Moins d’un an plus tard, le secrétaire général de l’Otan, Jens Stoltenberg, a annoncé la création prochaine d’un centre spatial sur la base aérienne de Ramstein, en Allemagne. Dans un premier temps, cette nouvelle structure aura à partager les informations relatives à des menaces contre les satellites. Par la suite, il pourrait devenir une structure de commandement pour la mise en oeuvre de mesures défensives.

« Le centre va s’appuyer sur ce qui existe à Ramstein. Ses effectifs seront peu importants au départ mais seront étoffés », a en effet déclaré M. Stoltenberg. « Les satellites des pays de l’Alliance sont très vulnérables et sont des cibles potentielles d’attaques. […] La Chine et la Russie ont développé des capacités en mesure d’aveugler et de détruire les satellites, ce qui aurait des conséquences très graves pour les communications des pays de l’Alliance », a-t-il souligné, assurant l’objectif « n’est pas de militariser l’espace. » Ce qui est déjà le cas, le secrétaire général ayant sans doute confondu les concepts d’arsenalisation et de militarisation…

« Les systèmes satellitaires permettent à notre monde de fonctionner. […] Le commerce, les prévisions météorologiques, les téléphones portables et les services bancaires dépendent tous des satellites. L’espace est également essentiel pour l’Otan, notamment pour notre capacité à naviguer, à recueillir des renseignements, à communiquer et à détecter les lancements de missiles.

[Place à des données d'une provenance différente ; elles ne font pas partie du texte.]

Lemma flip_run_steps_Ok c start v (w w' : W) :
  fail_count (tally w) = 0 → run_steps fuel checks args c start w = (Ok v, w') →
  ∃ deployed felts nonce json text we wf wg wh,
    round_played c deployed felts nonce w we wf w' ∧
    then_follows we wg ∧ read_to_string (messages_file args) wg = (inr text, wh) ∧
    json_from_str text = Ok json ∧ then_follows wh wf ∧
    (v = AllPassed ↔ settlement_agrees (decided felts deployed.2) json).
Proof.
  intros Hzero. unfold run_steps. intros (deployed & w1 & Hd & Hrun)%prog_bind_Ok.
  pose proof (quiet_deploy_coinflip _ _ _ _ Hd) as Q1.
  apply deploy_coinflip_Ok in Hd as (wa & wb & Fa & Hb & Fb).
  apply prog_bind_Ok in Hrun as ([[expected felts] nonce] & w2 & Hp & Hrun).
  pose proof (quiet_prove_flip _ _ _ _ _ _ Hp) as Q2.
  apply prove_flip_Ok in Hp as (He & Hcd & Hs & wc & wd & Fc & Hn & Hp).
  apply prog_bind_Ok in Hrun as (? & w3 & Hm%verify_settlement_Ok & Hrun).
  destruct Hm as (text & json & wg & wh & Fg & Hr & Hj & Fh & Hm). subst expected.
  apply prog_bind_Ok in Hrun as (? & w4 & Hsub & [Hv Fv]%summary_Ok).
  assert (fail_count (tally w4) = fail_count (tally w3)) as Q4.
  { destruct (fa_prove_only args); [|by eapply quiet_submit_flip].
    revert Hsub. assert (Hq : quiet (saved_locally args)) by (unfold saved_locally; quiets). apply Hq. }
  exists deployed, felts, nonce, json, text, w2, w3, wg, wh. split_and!; try done.
  - exists wa, wb, wc, wd. split_and!; try done; [by rewrite Fb|].
    destruct (fa_prove_only args); [by left|right].
    apply submit_flip_Ok in Hsub as (sub & h & receipt & wi & wj & wk & wl & ? & ? & ? & ? & ? & ?).
    exists sub, h, receipt, wi, wj, wk, wl. split_and!; try done. by rewrite <-Fv.
  - rewrite Hv, Q4. unfold decided. destruct Hm as [[Ha Hf]|[Hno Hf]].
    + split; [done|]. intros _. congruence.
    + split; [|done]. intros Hz. exfalso. revert Hz. apply (failures_count w2); [congruence|done].
Qed.

End facts.
Lemma calls_increment n a v amount ch : contracts ch !! a = Some (CounterAt v) → in_u u64_max amount →
  ∃ us ch', for_each (λ c, call_contract c.1.1 c.1.2 c.2)
      (replicate n (a, selector "increment", [felt_of amount])) ch = (Ok us, ch') ∧
    counted a (Z.of_nat n * amount) ch ch'.
Proof.
  intros Hat Hn. revert v ch Hat. induction n as [|n IH]; intros v ch Hat.
  { exists [], ch. split; [done|by eapply counted_0]. }
  destruct (call_increment a v amount ch Hat Hn) as (ch1 & Hc1 & C1).
  destruct (counted_at _ _ _ _ C1) as [v1 Hat1]. destruct (IH v1 ch1 Hat1) as (us & ch2 & Hc2 & C2).
  exists (tt :: us), ch2. split.
  - cbn [replicate for_each fst snd]. unfold mbind, prog_bind. rewrite Hc1.
    unfold mbind, prog_bind in Hc2. by rewrite Hc2.
  - replace (Z.of_nat (S n) * amount) with (amount + Z.of_nat n * amount) by lia.
    by eapply counted_trans.
Qed.

Lemma increment_selector_eq : increment_selector = selector "increment".
Proof. unfold increment_selector, selector. f_equal. Qed.

Lemma execute_multicall address a amount n : felt_from_hex address = Ok a →
  in_u u64_max amount → in_u u32_max n →
  ∃ calldata, collect_res felt_from_hex (multicall_strs address amount n) = Ok calldata ∧
    ∀ ch v, contracts ch !! a = Some (CounterAt v) →
      ∃ ch', execute calldata ch = (Ok tt, ch') ∧ counted a (n * amount) ch ch'.
Proof.
  intros Ha Hamount Hn. destruct (multicall_read address a amount n Ha Hamount Hn) as (cd & Hcd & Hdec).
  exists cd. split; [done|]. intros ch v Hat. destruct Hn as [Hn _].
  destruct (calls_increment (Z.to_nat n) a v amount ch Hat Hamount) as (us & ch' & Hf & Hc).
  rewrite Z2Nat.id in Hc by done. exists ch'. split; [|done].
  unfold execute. rewrite Hdec, increment_selector_eq. cbn [ok_or]. unfold lift, mbind, prog_bind at 1.
  unfold prog_bind. by rewrite Hf.
Qed.

Lemma execute_times calldata a n k ch v :
  (∀ ch v, contracts ch !! a = Some (CounterAt v) →
     ∃ ch', execute calldata ch = (Ok tt, ch') ∧ counted a n ch ch') →
  contracts ch !! a = Some (CounterAt v) →
  ∀ i, ∃ us ch', for_each (λ _, execute calldata) (seq i k) ch = (Ok us, ch') ∧
    counted a (Z.of_nat k * n) ch ch'.
Proof.
  intros Hstep. revert v ch. induction k as [|k IH]; intros v ch Hat i.
  { exists [], ch. split; [done|by eapply counted_0]. }
  destruct (Hstep ch v Hat) as (ch1 & Hc1 & C1). destruct (counted_at _ _ _ _ C1) as [v1 Hat1].
  destruct (IH v1 ch1 Hat1 (S i)) as (us & ch2 & Hc2 & C2). exists (tt :: us), ch2. split.
  - cbn [seq for_each]. unfold mbind, prog_bind. rewrite Hc1.
    unfold mbind, prog_bind in Hc2. by rewrite Hc2.
  - replace (Z.of_nat (S k) * n) with (n + Z.of_nat k * n) by lia. by eapply counted_trans.
Qed.

(** C19: The counter counts what the driver expects. The calldata that is proved
    for every block makes the account increment the contract's counter by
    the driver's increment per block; after k blocks the counter holds
    exactly the value that the driver expects after block k, as long as that
    fits the u64 it is read into, and the text of that value reads back as
    it. *)
Theorem counter_as_expected args cy checks a v k ch :
  let amount := ea_counter_increments args in
  let n := ea_increments_per_snos args in
  felt_from_hex (cy_contract_address cy) = Ok a → contracts ch !! a = Some (CounterAt v) →
  in_u u64_max amount → in_u u32_max n →
  cy_initial_counter cy = felt_val v → cy_increment_per_block cy = amount * n →
  felt_val v + amount * n * Z.of_nat k ≤ u64_max →
  ∃ calldata us ch' v',
    collect_res felt_from_hex (increment_calldata args (cy_contract_address cy)) = Ok calldata ∧
    for_each (λ _, execute calldata) (seq 1 k) ch = (Ok us, ch') ∧
    contracts ch' !! a = Some (CounterAt v') ∧ sent ch' = sent ch ∧
    expected_counter checks cy (Z.of_nat k) = Ok (felt_val v') ∧
    parse_hex_quantity u64_max (felt_hex (CounterContract.get_counter v')) = Ok (felt_val v').
Proof.
  intros amount n Ha Hat Hamount Hn Hinit Hinc Hmax. assert (u64_max < stark_prime) by done.
  destruct (execute_multicall _ a amount n Ha Hamount Hn) as (calldata & Hcd & Hrun).
  destruct (execute_times calldata a (n * amount) k ch v Hrun Hat 1) as (us & ch' & Hus & v0 & v' & Hv0 & Hv & ->).
  rewrite Hat in Hv0. injection Hv0 as <-. pose proof (felt_val_range v) as [Hv0 _].
  destruct Hamount as [Ha0 _], Hn as [Hn0 _].
  assert (0 ≤ amount * n * Z.of_nat k) by (apply Z.mul_nonneg_nonneg; nia).
  rewrite Z.mod_small in Hv by lia.
  exists calldata, us. eexists. exists v'. split_and!; [|exact Hus| |done| |].
  - unfold increment_calldata. rewrite increments_agree. fold n. rewrite Z2Nat.id by done. done.
  - cbn. by rewrite lookup_insert, decide_True.
  - unfold expected_counter. rewrite Hinit, Hinc.
    unfold mul_u64. destruct (in_u_dec _ _) as [|Hout]; [|destruct Hout; unfold in_u; lia]. cbn.
    unfold add_u. destruct (in_u_dec _ _) as [|Hout]; [|destruct Hout; unfold in_u; lia]. f_equal. lia.
  - unfold CounterContract.get_counter. rewrite felt_hex_val. apply parse_fmt_hex. unfold in_u. lia.
Qed.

Il est donc important que l’alliance soit bien consciente de ce qui se passe dans l’espace, que nous continuions à avoir un accès fiable aux services spatiaux et que l’alliance maintienne son avance technologique », avait par ailleurs expliqué M. Stoltenberg à la radio publique allemande, quelques jours plus tôt.

La création de cette nouvelle structure qui verra le jour à Ramstein devrait être suivie par celle d’un « centre d’excellence de l’Otan » dédié à l’espace. La France est candidate pour l’accueillir à Toulouse, à deux pas du Commandement de l’Espace. Mais la Ville Rose est en concurrence avec Kalkar qui, en Rhénanie du Nord-Westphalie [Allemagne], abrite déjà le Centre multinational interarmées de compétences en matière de puissance aérienne [JAPCC] dont la mission est de contribuer à améliorer les opérations aériennes, spatiales, terrestres et maritimes de l’Otan.

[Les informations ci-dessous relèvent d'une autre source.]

(* ===== verification/Playground.v ===== *)
(** * The playground server's start ([apps/playground/src/main.rs])

    What [main] does before it serves: the configuration, the import of the
    master account into sncast, and the address it listens on.  The router
    that it then serves is made of the handlers of CoinFlip.v and Counter.v and
    of routes of the crate snip36_server, which is not part of the
    repository. *)

From S2P Require Import Prelude RustNum RustStr Json Config Rpc Host Driver DriverFacts.

(** [TcpListener::bind(addr)], then [axum::serve]. *)
Class Listener (W : Type) := {
  bind_listener : string → W → (string + unit) * W;
  serve_app : W → (string + unit) * W;
}.

Section playground.
Context {W : Type} `{Env W} `{Process W} `{Console W} `{Listener W}.

(** Both streams, one after the other. *)
Definition import_text (output : Output) : string :=
  from_utf8_lossy (out_stdout output) +:+ from_utf8_lossy (out_stderr output).

(** Every outcome of the command is a line of the log. *)
Definition ensure_sncast_account (c : Config) : prog W string unit :=
  account_name ← reads Config.sncast_account;
  info ("Importing sncast account account=" +:+ account_name);;
  result ← call_host (command_output "sncast" (import_args c account_name) None);
  match result with
  | inr output =>
      let combined := import_text output in
      if out_success output then info ("sncast account '" +:+ account_name +:+ "' imported")
      else if str_contains "already exists" combined then
        info ("sncast account '" +:+ account_name +:+ "' already exists")
      else warn ("sncast account import failed: " +:+ combined)
  | inl e => warn ("Could not run sncast to import account: " +:+ e)
  end.

Definition listen_addr (w : W) : string := "0.0.0.0:" +:+ default "8090" (env_var w "PORT").

Definition main : prog W string unit :=
  c ← mapping_err config_error_text (from_env None);
  info ("Starting SNIP-36 playground rpc_url=" +:+ rpc_url c);;
  ensure_sncast_account c;;
  addr ← reads listen_addr;
  try_host (bind_listener addr) id;;
  info ("Listening on " +:+ addr);;
  try_host serve_app id.

(** Nothing that sncast does keeps the server from starting: with a readable
    configuration, [main] always gets to bind its address. *)
Lemma ensure_total c (w : W) : ∃ w', ensure_sncast_account c w = (Ok tt, w').
Proof.
  unfold ensure_sncast_account, info, warn, modify, call_host, reads, mbind, prog_bind.
  destruct (command_output _ _ _ _) as [[e|output] w1]; [by eexists|]. cbv zeta.
  destruct (out_success output); [by eexists|]. destruct (str_contains _ _); by eexists.
Qed.

Lemma main_binds c (w w0 : W) : from_env None w = (Ok c, w0) →
  ∃ w1, match bind_listener (listen_addr w1) w1 with
        | (inl e, w2) => main w = (Err e, w2)
        | (inr _, w2) =>
            main w = (try_host serve_app id) (trace_info ("Listening on " +:+ listen_addr w1) w2)
        end.
Proof.
  intros Henv.
  destruct (ensure_total c (trace_info ("Starting SNIP-36 playground rpc_url=" +:+ rpc_url c) w0)) as [w1 Hw1].
  exists w1. destruct (bind_listener (listen_addr w1) w1) as [r w2] eqn:Hb.
  assert (mapping_err config_error_text (from_env None) w = (Ok c, w0)) as Hc
    by (unfold mapping_err; by rewrite Henv).
  unfold main. rewrite (prog_bind_eq _ _ _ _ _ Hc). erewrite (prog_bind_eq (info _)) by reflexivity.
  rewrite (prog_bind_eq _ _ _ _ _ Hw1). unfold reads, try_host, call_host, mbind, prog_bind.
  rewrite Hb. by destruct r.
Qed.
End playground.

Et, visiblement, la candidature de Kalkar bénéficie de l’appui de l’industrie aérospatiale allemande. Récemment, cette dernière a relancé une idée consistant à construire une plateforme mobile de lancement spatial en mer du Nord. « Si le gouvernement se rallie à ce projet, cela augmenterait les chances de l’Allemagne pour accueillir le centre [d’excellence] », a fait observer Matthias Wachter, responsable du secteur de la défense et de l’espace au sein de la Fédération des industries allemandes, dans les colonnes de Defense News.

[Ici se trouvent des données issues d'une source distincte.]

(* ===== verification/Extractor.v ===== *)
(** * The extractor ([extractor/src/main.rs])

    Writes the embedded program of the virtual OS to the path it is given. *)

From S2P Require Import Prelude RustNum RustStr Json Config Rpc Host.

(** ** [Path::parent] on Unix

    [trim_path] takes a path from its end: separators, and components "." that
    are not the first, are no part of it. *)
Fixpoint trim_path (rev_path : list Z) : list Z :=
  match rev_path with
  | [] => []
  | c :: l =>
      if c =? 47 then match l with [] => [c] | _ => trim_path l end
      else if c =? 46 then match l with d :: _ => if d =? 47 then trim_path l else rev_path | [] => rev_path end
      else rev_path
  end.

(** What precedes the last component, with the separator. *)
Fixpoint before_last (rev_path : list Z) : list Z :=
  match rev_path with
  | [] => []
  | c :: l => if c =? 47 then rev_path else before_last l
  end.

Definition path_parent (path : string) : option string :=
  match trim_path (rev (as_bytes path)) with
  | [] => None
  | [c] => if c =? 47 then None else Some ""
  | l => Some (of_bytes (rev (trim_path (before_last l))))
  end.

Example parent_nested : path_parent "out/os/program.json" = Some "out/os". Proof. reflexivity. Qed.
Example parent_bare : path_parent "program.json" = Some "". Proof. reflexivity. Qed.
Example parent_root : path_parent "/p" = Some "/" ∧ path_parent "/" = None. Proof. done. Qed.
Example parent_dots : path_parent "a/.//b/./" = Some "a". Proof. reflexivity. Qed.

(** [println!] and [eprintln!]. *)
Class Stdio (W : Type) := { println : string → W → W; eprintln : string → W → W }.

(** ** The program

    [process::exit(code)] is the error [code]. *)
Section extractor.
Context {W : Type} `{Env W} `{Files W} `{Stdio W}.

(** [VIRTUAL_OS_PROGRAM_BYTES]. *)
Context (VIRTUAL_OS_PROGRAM_BYTES : string).

Definition or_exit (msg : string) (f : W → (string + unit) * W) : prog W Z unit :=
  r ← call_host f;
  match r with
  | inr _ => mret tt
  | inl e => modify (eprintln ("Error: " +:+ msg +:+ ": " +:+ e));; throw 1
  end.

Definition main (args : list string) : prog W Z unit :=
  match args !! 1%nat with
  | None =>
      modify (eprintln "Usage: virtual-os-extractor <output-path>");;
      modify (eprintln "  Extracts VIRTUAL_OS_PROGRAM_BYTES to a JSON file.");;
      throw 1
  | Some output_path =>
      match path_parent output_path with
      | None => mret tt
      | Some parent =>
          there ← reads (λ w, path_exists w parent);
          if negb there then or_exit "failed to create output directory" (create_dir_all parent) else mret tt
      end;;
      or_exit "failed to write output file" (write_file output_path VIRTUAL_OS_PROGRAM_BYTES);;
      modify (println ("Virtual OS program written to: " +:+ output_path));;
      modify (println ("Size: " +:+ pretty (String.length VIRTUAL_OS_PROGRAM_BYTES) +:+ " bytes"))
  end.

Lemma or_exit_cases msg f w :
  (∃ w1, f w = (inr tt, w1) ∧ or_exit msg f w = (Ok tt, w1)) ∨
  (∃ e w1, f w = (inl e, w1) ∧ or_exit msg f w = (Err 1, eprintln ("Error: " +:+ msg +:+ ": " +:+ e) w1)).
Proof. unfold or_exit, call_host, mbind, prog_bind. destruct (f w) as [[e|[]] w1]; [right|left]; eauto. Qed.

(** The program ends with exit code 0 or 1, never with a panic; it ends with 0
    exactly when the whole program was written to the given path, after which
    it only prints. *)
Theorem main_spec args w :
  (∃ w', main args w = (Err 1, w')) ∨
  ∃ path w1 w2, args !! 1%nat = Some path ∧ write_file path VIRTUAL_OS_PROGRAM_BYTES w1 = (inr tt, w2) ∧
    main args w = (Ok tt,
      println ("Size: " +:+ pretty (String.length VIRTUAL_OS_PROGRAM_BYTES) +:+ " bytes")
        (println ("Virtual OS program written to: " +:+ path) w2)).
Proof.
  unfold main. destruct (args !! 1%nat) as [path|]; [|left; by eexists].
  set (mkdir := match path_parent path with None => _ | Some _ => _ end).
  assert ((∃ w1, mkdir w = (Ok tt, w1)) ∨ ∃ w1, mkdir w = (Err 1, w1)) as [[w1 Hm]|[w1 Hm]].
  { subst mkdir. destruct (path_parent path) as [parent|]; [|left; by eexists].
    unfold reads, mbind, prog_bind. destruct (path_exists w parent); [left; by eexists|].
    cbn [negb]. destruct (or_exit_cases "failed to create output directory" (create_dir_all parent) w)
      as [(w1 & _ & ->)|(e & w1 & _ & ->)]; eauto. }
  - rewrite (prog_bind_eq mkdir _ _ _ _ Hm).
    destruct (or_exit_cases "failed to write output file" (write_file path VIRTUAL_OS_PROGRAM_BYTES) w1)
      as [(w2 & Hw & Ho)|(e & w2 & _ & Ho)]; unfold mbind, prog_bind; rewrite Ho; [right|left; by eexists].
    by exists path, w1, w2.
  - left. exists w1. unfold mbind, prog_bind. by rewrite Hm.
Qed.
End extractor.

En outre, a continué M. Wachter, l’Allemagne serait « en mesure d’offrir des capacités de micro-lancement à l’Otan et à l’Union européenne, contribuant ainsi à créer un écosystème de défense de haute technologie » qui fait « désespérément » défaut aux Européens. Trois entreprises allemandes se sont spécialisées dans ce domaine, dont HyImpulse Technologies, Isar Aerospace Technologies et Rocket Factory.